DATA SUPPLIED below:
Definition Maximize : Objective var :=
  {| sense := MAXIMIZE;
     linear := [
       (-0.3, x 0); (-0.1, x 1); (-0.4, x 2); (-0.5, x 3); (-0.3, x 4);
       (-0.2, x 5); (-0.2, x 6); (-0.2, x 7); (-0.1, w 0); (-0.1, w 1);
       (-0.1, w 2); (-0.1, w 3); (-0.1, w 4); (-0.1, w 5); (-0.1, w 6);
       (-0.1, w 7)];
     quadratic := [
       (2, s 0, reg_features 0 8);
       (2, s 1, reg_features 1 8);
       (2, s 2, reg_features 2 8);
       (2, s 3, reg_features 3 8);
       (2, s 4, reg_features 4 8);
       (2, s 5, reg_features 5 8);
       (2, s 6, reg_features 6 8);
       (2, s 7, reg_features 7 8)] |}.

Definition Subject_To : list (Constr var) := [
  Row (R 0) [
      (1, x 0); (1, x 1); (1, x 2); (1, x 3); (1, x 4); (1, x 5); (1, x 6);
      (1, x 7)]
    EQUAL 30;
  Row (R 1) [(-1, x 0); (1, s 0)] LESS_EQUAL 0;
  Row (R 2) [(-1, x 1); (1, s 1)] LESS_EQUAL 0;
  Row (R 3) [(-1, x 2); (1, s 2)] LESS_EQUAL 0;
  Row (R 4) [(-1, x 3); (1, s 3)] LESS_EQUAL 0;
  Row (R 5) [(-1, x 4); (1, s 4)] LESS_EQUAL 0;
  Row (R 6) [(-1, x 5); (1, s 5)] LESS_EQUAL 0;
  Row (R 7) [(-1, x 6); (1, s 6)] LESS_EQUAL 0;
  Row (R 8) [(-1, x 7); (1, s 7)] LESS_EQUAL 0;
  Row (R 9) [(1, s 0); (-1, demand 0)] LESS_EQUAL 0;
  Row (R 10) [(1, s 1); (-1, demand 1)] LESS_EQUAL 0;
  Row (R 11) [(1, s 2); (-1, demand 2)] LESS_EQUAL 0;
  Row (R 12) [(1, s 3); (-1, demand 3)] LESS_EQUAL 0;
  Row (R 13) [(1, s 4); (-1, demand 4)] LESS_EQUAL 0;
  Row (R 14) [(1, s 5); (-1, demand 5)] LESS_EQUAL 0;
  Row (R 15) [(1, s 6); (-1, demand 6)] LESS_EQUAL 0;
  Row (R 16) [(1, s 7); (-1, demand 7)] LESS_EQUAL 0;
  Row (R 17) [(-1, x 0); (1, s 0); (1, w 0)] EQUAL 0;
  Row (R 18) [(-1, x 1); (1, s 1); (1, w 1)] EQUAL 0;
  Row (R 19) [(-1, x 2); (1, s 2); (1, w 2)] EQUAL 0;
  Row (R 20) [(-1, x 3); (1, s 3); (1, w 3)] EQUAL 0;
  Row (R 21) [(-1, x 4); (1, s 4); (1, w 4)] EQUAL 0;
  Row (R 22) [(-1, x 5); (1, s 5); (1, w 5)] EQUAL 0;
  Row (R 23) [(-1, x 6); (1, s 6); (1, w 6)] EQUAL 0;
  Row (R 24) [(-1, x 7); (1, s 7); (1, w 7)] EQUAL 0;
  Row (linreg 0 0) [
      (0.2426931536778747, reg_features 0 0);
      (-1.433019836643237, reg_features 0 1);
      (3.01924379063788, reg_features 0 2);
      (1.815032872390411, reg_features 0 3);
      (-1.713812073973461, reg_features 0 4);
      (-0.5839901666611677, reg_features 0 5);
      (-2.601799448641272, reg_features 0 6);
      (-0.1607693023184433, reg_features 0 7);
      (2.203770104890248, reg_features 0 8);
      (-0.5485105058308409, reg_features 0 9); (1, demand 0)]
    EQUAL 5.439310052165032;
  Row (linreg 1 0) [
      (0.2426931536778747, reg_features 1 0);
      (-1.433019836643237, reg_features 1 1);
      (3.01924379063788, reg_features 1 2);
      (1.815032872390411, reg_features 1 3);
      (-1.713812073973461, reg_features 1 4);
      (-0.5839901666611677, reg_features 1 5);
      (-2.601799448641272, reg_features 1 6);
      (-0.1607693023184433, reg_features 1 7);
      (2.203770104890248, reg_features 1 8);
      (-0.5485105058308409, reg_features 1 9); (1, demand 1)]
    EQUAL 5.439310052165032;
  Row (linreg 2 0) [
      (0.2426931536778747, reg_features 2 0);
      (-1.433019836643237, reg_features 2 1);
      (3.01924379063788, reg_features 2 2);
      (1.815032872390411, reg_features 2 3);
      (-1.713812073973461, reg_features 2 4);
      (-0.5839901666611677, reg_features 2 5);
      (-2.601799448641272, reg_features 2 6);
      (-0.1607693023184433, reg_features 2 7);
      (2.203770104890248, reg_features 2 8);
      (-0.5485105058308409, reg_features 2 9); (1, demand 2)]
    EQUAL 5.439310052165032;
  Row (linreg 3 0) [
      (0.2426931536778747, reg_features 3 0);
      (-1.433019836643237, reg_features 3 1);
      (3.01924379063788, reg_features 3 2);
      (1.815032872390411, reg_features 3 3);
      (-1.713812073973461, reg_features 3 4);
      (-0.5839901666611677, reg_features 3 5);
      (-2.601799448641272, reg_features 3 6);
      (-0.1607693023184433, reg_features 3 7);
      (2.203770104890248, reg_features 3 8);
      (-0.5485105058308409, reg_features 3 9); (1, demand 3)]
    EQUAL 5.439310052165032;
  Row (linreg 4 0) [
      (0.2426931536778747, reg_features 4 0);
      (-1.433019836643237, reg_features 4 1);
      (3.01924379063788, reg_features 4 2);
      (1.815032872390411, reg_features 4 3);
      (-1.713812073973461, reg_features 4 4);
      (-0.5839901666611677, reg_features 4 5);
      (-2.601799448641272, reg_features 4 6);
      (-0.1607693023184433, reg_features 4 7);
      (2.203770104890248, reg_features 4 8);
      (-0.5485105058308409, reg_features 4 9); (1, demand 4)]
    EQUAL 5.439310052165032;
  Row (linreg 5 0) [
      (0.2426931536778747, reg_features 5 0);
      (-1.433019836643237, reg_features 5 1);
      (3.01924379063788, reg_features 5 2);
      (1.815032872390411, reg_features 5 3);
      (-1.713812073973461, reg_features 5 4);
      (-0.5839901666611677, reg_features 5 5);
      (-2.601799448641272, reg_features 5 6);
      (-0.1607693023184433, reg_features 5 7);
      (2.203770104890248, reg_features 5 8);
      (-0.5485105058308409, reg_features 5 9); (1, demand 5)]
    EQUAL 5.439310052165032;
  Row (linreg 6 0) [
      (0.2426931536778747, reg_features 6 0);
      (-1.433019836643237, reg_features 6 1);
      (3.01924379063788, reg_features 6 2);
      (1.815032872390411, reg_features 6 3);
      (-1.713812073973461, reg_features 6 4);
      (-0.5839901666611677, reg_features 6 5);
      (-2.601799448641272, reg_features 6 6);
      (-0.1607693023184433, reg_features 6 7);
      (2.203770104890248, reg_features 6 8);
      (-0.5485105058308409, reg_features 6 9); (1, demand 6)]
    EQUAL 5.439310052165032;
  Row (linreg 7 0) [
      (0.2426931536778747, reg_features 7 0);
      (-1.433019836643237, reg_features 7 1);
      (3.01924379063788, reg_features 7 2);
      (1.815032872390411, reg_features 7 3);
      (-1.713812073973461, reg_features 7 4);
      (-0.5839901666611677, reg_features 7 5);
      (-2.601799448641272, reg_features 7 6);
      (-0.1607693023184433, reg_features 7 7);
      (2.203770104890248, reg_features 7 8);
      (-0.5485105058308409, reg_features 7 9); (1, demand 7)]
    EQUAL 5.439310052165032].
End of DATA SUPPLIED.
TASK TO COMPLETE: The expected answer is each line of the records above that includes the string "linreg".

EXERCISE ANSWER:
  Row (linreg 0 0) [
  Row (linreg 1 0) [
  Row (linreg 2 0) [
  Row (linreg 3 0) [
  Row (linreg 4 0) [
  Row (linreg 5 0) [
  Row (linreg 6 0) [
  Row (linreg 7 0) [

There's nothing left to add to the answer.